The dead bug is an exercise that has gained some popularity in Vancouver over the last few years. However, a lot of people do it wrong so in this video we show how to do it properly.
Nicole: Can you teach me how to do the Dead Bug? I see everyone doing it at the gym and I can’t get it. It seems pretty easy to me.
Gillian: That’s the dying mosquito… definitely. Okay. Let’s see your starting position. I just want you to bend your knees a moment, bring your feet down and we are going to first check-in with your body.
So do you feel like you have equal pressure across the back of the hips? Have you got equal pressure across the back of your rib cage?
Gillian: Now keeping equal length through both sides of your rib cage length through your neck. Make sure that your head feels comfortable. We are now going to bring your legs one at a time to tabletop…brilliant. And the other one, can you keep that equal pressure across the back of the hips?
Gillian: All right. Now, bring your hands up towards the ceiling, palms facing in. Perfect. So the idea here is you have got to use your breath.
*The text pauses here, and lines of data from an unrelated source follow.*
(** C37: for every sequence of live results, probe results and rankings, with a 32-bit
    failure threshold: an upstream is up exactly while the hard failures since its last
    success are fewer than the threshold (at least one), and the counters are exact at their
    widths: failures in a row, live queries, live failures (soft ones included), and latency
    samples, which only answered probes add. *)
Theorem health_trace_exact (st : PoolSettings) (es : list HealthEvent) :
  in_u 32 (ps_failure_threshold st) →
  let h := health_after st es in
  h_up h = bool_decide (streak es < Z.max 1 (ps_failure_threshold st))%Z
  ∧ h_consecutive_failures h = wrap 32 (streak es)
  ∧ h_total_queries h = wrap 64 (occurrences is_live es)
  ∧ h_total_failures h = wrap 64 (occurrences is_live_failure es)
  ∧ h_probe_samples h = wrap 64 (occurrences is_sample es).
Proof.
  intros Ht. simpl. enough (Hx : health_exact st es (health_after st es)) by (destruct Hx; done).
  unfold health_after. induction es as [|e es IH] using rev_ind.
  - split; try done. simpl. symmetry. apply bool_decide_true. unfold streak. simpl. lia.
  - rewrite foldl_app. simpl. by apply health_step_exact.
Qed.
Definition sample_draw : Draw := {| dw_now := 0; dw_jitter := λ z, z; dw_startup := λ z, z |}.
Lemma health_trace_exact_witness :
  h_up (health_after pool_settings_default [HeProbeOk sample_draw 5; HeLiveFail sample_draw UeTimeout; HeSoftFail UeTimeout]) = true
  ∧ h_up (health_after pool_settings_default [HeLiveFail sample_draw UeTimeout; HeSoftFail UeTimeout; HeProbeFail sample_draw UeTimeout]) = false.
Proof.
  split.
  - rewrite (proj1 (health_trace_exact pool_settings_default _ ltac:(unfold in_u; simpl; lia))). reflexivity.
  - rewrite (proj1 (health_trace_exact pool_settings_default _ ltac:(unfold in_u; simpl; lia))). reflexivity.
Defined.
You’re going to use your deep core muscles to maintain stability through your core as your arms and legs are in motion.
So you’re going to bring one leg down and bring down the opposite arm away from you. Inhale that up. Exhale… I want you to pull that in. And again, you do not want to feel any shifting through your pelvis or your torso. Inhale the other leg down and exhale and bring that back and let’s do that again and help reach into your nicest, stable exhale back in.
So even though you have one leg, you still want to feel like that leg is actively assisting in maintaining your pelvis and as you reach back and feel like you’re arching your back to get that motion. Only go as far as you feel comfortable in that range. What do you think, Nicole? How’s that feeling?
Nicole: It definitely helps with the cueing, without the cueing, there’s a tendency to want to sort of sink into the move and allow that big gap. And then also the cuing while making even pressure from left hip to right hip, and then obviously if you have shoulder issues, you don’t have to do the arms and you just be here.
Nicole: And just really focusing on that core, but this is nice actually having that coordination piece and trying to keep the shoulder girdle. It sets in the spot versus sort of sinking in.
Gillian: Now you’re going to check in with the rest of the body, make sure you’re not creating tension through the neck or the jaw….Shadow, what do you think?
Nicole: (Speaking for Shadow) Meh… where’re my treats?
Gillian: Where’re my treats? Yes…
Nicole: Where’re my treats?
Gillian: I don’t know. Let’s go get them.